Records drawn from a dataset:
════

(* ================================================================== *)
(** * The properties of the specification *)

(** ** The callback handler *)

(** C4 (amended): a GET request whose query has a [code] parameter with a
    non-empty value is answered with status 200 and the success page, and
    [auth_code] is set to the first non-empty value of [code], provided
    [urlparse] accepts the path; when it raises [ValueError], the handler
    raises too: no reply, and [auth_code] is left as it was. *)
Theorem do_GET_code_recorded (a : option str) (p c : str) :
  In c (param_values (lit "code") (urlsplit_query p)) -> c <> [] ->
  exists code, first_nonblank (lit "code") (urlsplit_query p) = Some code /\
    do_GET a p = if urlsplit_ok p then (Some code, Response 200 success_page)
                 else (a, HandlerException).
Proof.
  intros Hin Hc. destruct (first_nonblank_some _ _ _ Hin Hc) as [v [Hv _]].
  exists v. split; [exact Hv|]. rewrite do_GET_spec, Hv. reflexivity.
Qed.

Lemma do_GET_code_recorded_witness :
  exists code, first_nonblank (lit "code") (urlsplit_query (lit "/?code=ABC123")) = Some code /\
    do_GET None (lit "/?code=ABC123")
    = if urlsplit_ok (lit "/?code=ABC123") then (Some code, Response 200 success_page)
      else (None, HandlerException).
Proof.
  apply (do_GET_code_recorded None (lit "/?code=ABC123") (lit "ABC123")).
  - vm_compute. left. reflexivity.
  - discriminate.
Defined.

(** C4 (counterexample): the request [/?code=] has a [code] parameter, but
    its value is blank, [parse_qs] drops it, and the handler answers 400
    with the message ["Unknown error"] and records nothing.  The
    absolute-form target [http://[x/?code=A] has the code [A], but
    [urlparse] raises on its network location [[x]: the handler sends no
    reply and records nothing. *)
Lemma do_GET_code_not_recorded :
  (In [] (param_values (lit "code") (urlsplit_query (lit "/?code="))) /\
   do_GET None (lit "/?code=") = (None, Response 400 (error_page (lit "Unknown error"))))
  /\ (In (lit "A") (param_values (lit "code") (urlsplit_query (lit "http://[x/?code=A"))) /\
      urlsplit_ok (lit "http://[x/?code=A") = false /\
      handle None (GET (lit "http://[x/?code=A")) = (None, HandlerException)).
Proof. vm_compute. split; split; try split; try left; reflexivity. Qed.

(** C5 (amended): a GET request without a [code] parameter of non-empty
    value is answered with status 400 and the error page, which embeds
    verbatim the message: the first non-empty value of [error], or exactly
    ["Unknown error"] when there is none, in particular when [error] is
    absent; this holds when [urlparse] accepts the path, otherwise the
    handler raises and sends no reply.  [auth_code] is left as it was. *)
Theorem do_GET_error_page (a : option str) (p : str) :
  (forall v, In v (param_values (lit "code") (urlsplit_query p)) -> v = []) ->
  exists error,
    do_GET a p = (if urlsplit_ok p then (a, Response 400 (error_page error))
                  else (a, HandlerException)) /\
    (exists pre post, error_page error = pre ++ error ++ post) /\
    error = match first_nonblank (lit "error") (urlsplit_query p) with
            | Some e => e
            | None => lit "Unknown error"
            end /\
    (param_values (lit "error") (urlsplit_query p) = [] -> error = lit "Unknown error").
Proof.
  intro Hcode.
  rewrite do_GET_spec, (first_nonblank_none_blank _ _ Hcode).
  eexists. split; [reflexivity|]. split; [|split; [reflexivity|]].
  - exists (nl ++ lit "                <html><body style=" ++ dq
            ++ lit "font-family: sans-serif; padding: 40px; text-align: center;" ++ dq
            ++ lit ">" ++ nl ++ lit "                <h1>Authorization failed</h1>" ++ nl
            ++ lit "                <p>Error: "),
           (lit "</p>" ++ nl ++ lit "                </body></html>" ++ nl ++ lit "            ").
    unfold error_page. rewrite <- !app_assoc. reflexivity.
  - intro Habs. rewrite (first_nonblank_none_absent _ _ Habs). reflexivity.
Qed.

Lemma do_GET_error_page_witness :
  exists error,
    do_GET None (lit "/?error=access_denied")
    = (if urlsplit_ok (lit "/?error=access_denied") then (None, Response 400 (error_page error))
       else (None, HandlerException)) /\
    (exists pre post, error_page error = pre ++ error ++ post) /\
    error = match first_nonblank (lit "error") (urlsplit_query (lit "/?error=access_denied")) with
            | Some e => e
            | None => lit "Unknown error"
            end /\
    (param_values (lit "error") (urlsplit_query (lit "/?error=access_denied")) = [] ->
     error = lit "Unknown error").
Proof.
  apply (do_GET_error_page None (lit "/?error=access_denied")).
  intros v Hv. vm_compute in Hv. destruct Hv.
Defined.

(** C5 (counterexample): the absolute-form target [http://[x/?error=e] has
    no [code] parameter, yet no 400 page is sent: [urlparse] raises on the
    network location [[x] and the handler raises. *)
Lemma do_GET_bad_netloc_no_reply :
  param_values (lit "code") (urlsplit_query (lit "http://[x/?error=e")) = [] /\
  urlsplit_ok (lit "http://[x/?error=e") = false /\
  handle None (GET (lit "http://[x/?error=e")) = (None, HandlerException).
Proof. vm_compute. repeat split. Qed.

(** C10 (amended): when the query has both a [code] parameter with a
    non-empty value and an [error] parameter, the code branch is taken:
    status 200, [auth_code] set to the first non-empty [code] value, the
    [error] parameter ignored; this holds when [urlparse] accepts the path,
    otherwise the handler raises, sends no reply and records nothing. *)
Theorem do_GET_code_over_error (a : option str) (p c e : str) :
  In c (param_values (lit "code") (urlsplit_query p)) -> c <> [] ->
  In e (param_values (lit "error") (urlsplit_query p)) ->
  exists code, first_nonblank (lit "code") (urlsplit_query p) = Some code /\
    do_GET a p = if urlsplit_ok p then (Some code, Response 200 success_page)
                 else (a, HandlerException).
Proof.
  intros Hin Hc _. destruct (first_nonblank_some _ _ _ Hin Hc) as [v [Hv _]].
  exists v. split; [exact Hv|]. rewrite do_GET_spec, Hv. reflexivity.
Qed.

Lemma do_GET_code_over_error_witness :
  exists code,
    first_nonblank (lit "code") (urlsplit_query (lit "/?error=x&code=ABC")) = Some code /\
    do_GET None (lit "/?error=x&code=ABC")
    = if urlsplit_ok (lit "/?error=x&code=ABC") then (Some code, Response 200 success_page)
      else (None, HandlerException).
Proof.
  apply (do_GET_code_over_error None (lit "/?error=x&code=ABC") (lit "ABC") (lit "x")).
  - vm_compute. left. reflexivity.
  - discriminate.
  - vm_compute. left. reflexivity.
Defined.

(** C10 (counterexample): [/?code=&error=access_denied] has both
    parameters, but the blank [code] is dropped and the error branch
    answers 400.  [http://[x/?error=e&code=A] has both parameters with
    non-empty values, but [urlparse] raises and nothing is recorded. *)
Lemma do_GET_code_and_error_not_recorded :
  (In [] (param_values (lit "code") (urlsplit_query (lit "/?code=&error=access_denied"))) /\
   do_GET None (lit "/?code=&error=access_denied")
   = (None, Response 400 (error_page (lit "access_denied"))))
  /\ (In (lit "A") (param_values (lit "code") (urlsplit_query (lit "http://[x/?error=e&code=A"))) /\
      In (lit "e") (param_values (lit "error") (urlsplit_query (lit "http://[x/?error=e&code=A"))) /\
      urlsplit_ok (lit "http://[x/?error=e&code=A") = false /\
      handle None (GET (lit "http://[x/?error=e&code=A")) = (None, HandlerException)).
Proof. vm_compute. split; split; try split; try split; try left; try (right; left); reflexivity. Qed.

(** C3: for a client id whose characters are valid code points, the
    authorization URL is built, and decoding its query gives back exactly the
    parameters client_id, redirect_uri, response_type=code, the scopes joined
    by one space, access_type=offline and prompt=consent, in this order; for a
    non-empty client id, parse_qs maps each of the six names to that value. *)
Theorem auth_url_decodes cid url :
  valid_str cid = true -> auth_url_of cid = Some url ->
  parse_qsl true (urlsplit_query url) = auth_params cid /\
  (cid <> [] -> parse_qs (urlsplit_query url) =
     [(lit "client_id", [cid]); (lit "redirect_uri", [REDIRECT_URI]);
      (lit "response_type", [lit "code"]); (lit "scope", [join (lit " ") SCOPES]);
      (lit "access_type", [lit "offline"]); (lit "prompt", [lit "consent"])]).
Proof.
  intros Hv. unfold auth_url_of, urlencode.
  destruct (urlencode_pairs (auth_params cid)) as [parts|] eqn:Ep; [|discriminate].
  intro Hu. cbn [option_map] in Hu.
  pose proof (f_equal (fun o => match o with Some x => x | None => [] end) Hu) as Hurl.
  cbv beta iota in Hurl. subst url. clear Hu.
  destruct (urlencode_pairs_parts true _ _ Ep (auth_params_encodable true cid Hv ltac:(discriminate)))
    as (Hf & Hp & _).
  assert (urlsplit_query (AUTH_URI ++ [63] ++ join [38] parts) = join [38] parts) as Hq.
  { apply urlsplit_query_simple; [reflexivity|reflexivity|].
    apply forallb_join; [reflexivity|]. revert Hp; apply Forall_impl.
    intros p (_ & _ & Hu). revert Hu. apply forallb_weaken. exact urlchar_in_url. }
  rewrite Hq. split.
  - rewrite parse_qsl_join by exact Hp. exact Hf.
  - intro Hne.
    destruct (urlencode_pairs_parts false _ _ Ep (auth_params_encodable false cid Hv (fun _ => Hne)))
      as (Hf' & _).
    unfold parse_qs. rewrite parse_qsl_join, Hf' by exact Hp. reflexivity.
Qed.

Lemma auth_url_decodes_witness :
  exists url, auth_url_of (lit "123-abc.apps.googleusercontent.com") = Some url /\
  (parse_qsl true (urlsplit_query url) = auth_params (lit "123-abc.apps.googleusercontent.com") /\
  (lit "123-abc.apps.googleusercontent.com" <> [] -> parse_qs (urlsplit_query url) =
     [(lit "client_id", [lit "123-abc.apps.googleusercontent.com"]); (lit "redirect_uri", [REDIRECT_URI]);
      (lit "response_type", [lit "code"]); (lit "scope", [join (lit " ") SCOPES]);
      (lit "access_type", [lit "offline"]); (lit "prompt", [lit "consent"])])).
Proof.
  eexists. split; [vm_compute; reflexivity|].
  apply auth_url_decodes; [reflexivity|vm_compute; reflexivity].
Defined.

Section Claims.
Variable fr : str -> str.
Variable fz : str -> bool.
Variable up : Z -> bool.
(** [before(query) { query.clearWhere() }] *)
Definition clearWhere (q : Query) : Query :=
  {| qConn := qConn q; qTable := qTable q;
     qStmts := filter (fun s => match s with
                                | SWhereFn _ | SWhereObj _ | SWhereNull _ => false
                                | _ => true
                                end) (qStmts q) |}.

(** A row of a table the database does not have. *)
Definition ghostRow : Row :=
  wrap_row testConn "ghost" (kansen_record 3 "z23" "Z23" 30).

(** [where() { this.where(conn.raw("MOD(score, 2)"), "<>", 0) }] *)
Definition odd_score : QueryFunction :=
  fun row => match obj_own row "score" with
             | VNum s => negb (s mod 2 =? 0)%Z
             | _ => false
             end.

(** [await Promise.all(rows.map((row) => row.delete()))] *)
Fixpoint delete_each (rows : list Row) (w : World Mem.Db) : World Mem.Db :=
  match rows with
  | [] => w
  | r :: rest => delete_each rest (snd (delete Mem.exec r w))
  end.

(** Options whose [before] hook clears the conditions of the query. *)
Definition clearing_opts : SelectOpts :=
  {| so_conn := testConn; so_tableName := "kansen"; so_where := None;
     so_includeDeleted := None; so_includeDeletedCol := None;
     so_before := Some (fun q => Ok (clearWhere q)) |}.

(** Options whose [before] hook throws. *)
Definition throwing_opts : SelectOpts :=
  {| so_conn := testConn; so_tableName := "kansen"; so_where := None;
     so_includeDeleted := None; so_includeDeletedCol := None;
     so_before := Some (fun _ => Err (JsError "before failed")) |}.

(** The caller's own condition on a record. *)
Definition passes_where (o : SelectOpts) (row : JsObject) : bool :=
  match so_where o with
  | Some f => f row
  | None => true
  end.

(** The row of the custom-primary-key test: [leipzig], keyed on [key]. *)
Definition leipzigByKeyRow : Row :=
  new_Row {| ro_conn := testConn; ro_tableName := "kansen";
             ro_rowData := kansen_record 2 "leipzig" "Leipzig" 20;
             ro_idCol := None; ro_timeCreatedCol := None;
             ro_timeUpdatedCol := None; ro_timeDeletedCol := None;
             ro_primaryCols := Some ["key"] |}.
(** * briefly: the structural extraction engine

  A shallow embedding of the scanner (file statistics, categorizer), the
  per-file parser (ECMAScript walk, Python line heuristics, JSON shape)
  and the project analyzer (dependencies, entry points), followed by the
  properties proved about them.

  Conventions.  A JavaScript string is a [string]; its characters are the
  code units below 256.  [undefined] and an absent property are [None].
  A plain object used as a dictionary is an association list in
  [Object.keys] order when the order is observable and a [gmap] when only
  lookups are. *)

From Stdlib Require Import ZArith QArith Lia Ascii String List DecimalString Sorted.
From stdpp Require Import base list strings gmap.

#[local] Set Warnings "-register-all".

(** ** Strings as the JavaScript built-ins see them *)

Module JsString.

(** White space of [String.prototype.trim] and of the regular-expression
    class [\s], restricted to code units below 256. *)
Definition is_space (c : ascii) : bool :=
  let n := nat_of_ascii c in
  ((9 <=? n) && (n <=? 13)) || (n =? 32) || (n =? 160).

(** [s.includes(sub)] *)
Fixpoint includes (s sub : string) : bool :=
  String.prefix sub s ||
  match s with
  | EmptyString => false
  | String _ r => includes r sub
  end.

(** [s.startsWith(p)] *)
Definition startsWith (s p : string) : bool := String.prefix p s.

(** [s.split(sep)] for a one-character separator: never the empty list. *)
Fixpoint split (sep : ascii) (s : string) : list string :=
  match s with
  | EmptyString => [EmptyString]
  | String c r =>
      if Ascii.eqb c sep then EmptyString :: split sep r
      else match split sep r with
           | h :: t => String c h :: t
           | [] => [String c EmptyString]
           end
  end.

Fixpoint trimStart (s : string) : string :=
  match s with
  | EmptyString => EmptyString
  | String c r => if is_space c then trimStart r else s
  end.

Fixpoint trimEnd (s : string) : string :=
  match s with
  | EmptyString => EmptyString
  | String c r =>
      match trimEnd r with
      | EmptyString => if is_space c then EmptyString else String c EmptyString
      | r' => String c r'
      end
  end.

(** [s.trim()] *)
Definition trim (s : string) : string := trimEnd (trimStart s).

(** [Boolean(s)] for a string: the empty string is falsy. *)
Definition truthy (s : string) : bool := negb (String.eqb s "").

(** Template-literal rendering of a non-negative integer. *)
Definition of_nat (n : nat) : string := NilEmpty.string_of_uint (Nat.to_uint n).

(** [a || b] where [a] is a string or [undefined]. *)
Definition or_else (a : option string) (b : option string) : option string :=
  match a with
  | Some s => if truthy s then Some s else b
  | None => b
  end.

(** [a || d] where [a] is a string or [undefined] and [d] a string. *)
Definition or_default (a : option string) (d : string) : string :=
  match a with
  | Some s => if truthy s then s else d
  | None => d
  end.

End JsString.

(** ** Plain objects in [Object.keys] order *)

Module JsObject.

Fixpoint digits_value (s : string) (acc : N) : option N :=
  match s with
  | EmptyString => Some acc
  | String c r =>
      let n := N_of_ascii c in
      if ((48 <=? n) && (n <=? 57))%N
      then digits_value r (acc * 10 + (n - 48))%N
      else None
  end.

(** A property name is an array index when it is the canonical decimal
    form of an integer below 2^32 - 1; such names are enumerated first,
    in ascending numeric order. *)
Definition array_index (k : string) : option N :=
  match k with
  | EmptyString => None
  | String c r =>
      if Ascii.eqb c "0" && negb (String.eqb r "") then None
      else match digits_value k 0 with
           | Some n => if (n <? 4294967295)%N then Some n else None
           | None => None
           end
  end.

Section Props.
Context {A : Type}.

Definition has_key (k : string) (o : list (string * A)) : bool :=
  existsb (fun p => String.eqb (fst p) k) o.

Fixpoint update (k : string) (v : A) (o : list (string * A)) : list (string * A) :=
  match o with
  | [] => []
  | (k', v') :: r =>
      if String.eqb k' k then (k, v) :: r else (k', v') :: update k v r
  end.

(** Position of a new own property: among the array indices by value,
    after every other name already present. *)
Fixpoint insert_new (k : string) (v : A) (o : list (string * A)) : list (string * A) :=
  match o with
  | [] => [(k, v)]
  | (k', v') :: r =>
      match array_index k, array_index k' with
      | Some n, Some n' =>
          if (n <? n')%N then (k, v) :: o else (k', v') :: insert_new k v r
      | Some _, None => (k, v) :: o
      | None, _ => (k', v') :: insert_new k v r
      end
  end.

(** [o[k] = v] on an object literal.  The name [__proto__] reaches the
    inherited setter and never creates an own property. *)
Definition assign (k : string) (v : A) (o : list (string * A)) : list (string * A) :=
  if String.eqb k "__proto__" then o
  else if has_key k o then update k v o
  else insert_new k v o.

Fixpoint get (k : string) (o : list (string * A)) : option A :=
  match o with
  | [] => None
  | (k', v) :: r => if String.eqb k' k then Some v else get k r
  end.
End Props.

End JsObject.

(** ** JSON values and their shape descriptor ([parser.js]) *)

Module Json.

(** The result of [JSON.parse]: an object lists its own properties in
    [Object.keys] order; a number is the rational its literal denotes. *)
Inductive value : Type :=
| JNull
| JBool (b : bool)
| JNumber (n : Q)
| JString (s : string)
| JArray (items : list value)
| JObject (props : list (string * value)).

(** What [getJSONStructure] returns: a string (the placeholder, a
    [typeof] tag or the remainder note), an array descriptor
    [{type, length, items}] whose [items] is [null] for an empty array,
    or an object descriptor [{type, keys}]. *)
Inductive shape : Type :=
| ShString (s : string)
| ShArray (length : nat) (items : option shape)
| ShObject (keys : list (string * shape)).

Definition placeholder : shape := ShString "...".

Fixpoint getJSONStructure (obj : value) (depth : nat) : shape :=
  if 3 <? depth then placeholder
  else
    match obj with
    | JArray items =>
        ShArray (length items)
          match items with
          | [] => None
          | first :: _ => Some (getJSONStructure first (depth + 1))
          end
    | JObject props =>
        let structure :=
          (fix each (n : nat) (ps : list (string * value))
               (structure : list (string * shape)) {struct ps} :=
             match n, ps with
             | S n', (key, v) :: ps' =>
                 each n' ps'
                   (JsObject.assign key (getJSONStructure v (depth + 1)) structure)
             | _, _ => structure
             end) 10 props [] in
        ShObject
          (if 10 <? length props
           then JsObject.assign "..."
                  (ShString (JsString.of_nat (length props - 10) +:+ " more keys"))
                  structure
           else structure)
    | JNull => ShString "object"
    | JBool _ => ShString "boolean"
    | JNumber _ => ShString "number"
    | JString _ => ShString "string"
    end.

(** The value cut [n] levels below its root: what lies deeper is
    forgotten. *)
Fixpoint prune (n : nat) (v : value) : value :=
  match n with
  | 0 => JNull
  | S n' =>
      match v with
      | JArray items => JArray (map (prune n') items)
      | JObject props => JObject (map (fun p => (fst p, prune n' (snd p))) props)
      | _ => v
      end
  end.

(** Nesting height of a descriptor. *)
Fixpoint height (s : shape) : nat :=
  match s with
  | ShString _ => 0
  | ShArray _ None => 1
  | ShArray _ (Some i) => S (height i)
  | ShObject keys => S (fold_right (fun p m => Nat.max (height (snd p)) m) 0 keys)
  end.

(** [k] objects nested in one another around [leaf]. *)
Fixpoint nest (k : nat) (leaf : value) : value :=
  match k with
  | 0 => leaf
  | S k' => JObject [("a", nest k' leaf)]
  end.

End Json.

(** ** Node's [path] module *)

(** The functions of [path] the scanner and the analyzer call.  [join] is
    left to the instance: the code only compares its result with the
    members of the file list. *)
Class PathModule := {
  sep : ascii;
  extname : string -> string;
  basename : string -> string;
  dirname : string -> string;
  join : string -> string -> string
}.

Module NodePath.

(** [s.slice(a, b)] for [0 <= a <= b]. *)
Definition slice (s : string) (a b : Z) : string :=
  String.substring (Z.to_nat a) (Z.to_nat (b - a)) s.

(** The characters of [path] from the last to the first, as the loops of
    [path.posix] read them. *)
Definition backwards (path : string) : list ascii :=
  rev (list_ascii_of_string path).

════

The word is "unfold". Copy every line above where it appears.

» **OUTPUT OF THE TASK**
    unfold error_page. rewrite <- !app_assoc. reflexivity.
  intros Hv. unfold auth_url_of, urlencode.
    unfold parse_qs. rewrite parse_qsl_join, Hf' by exact Hp. reflexivity.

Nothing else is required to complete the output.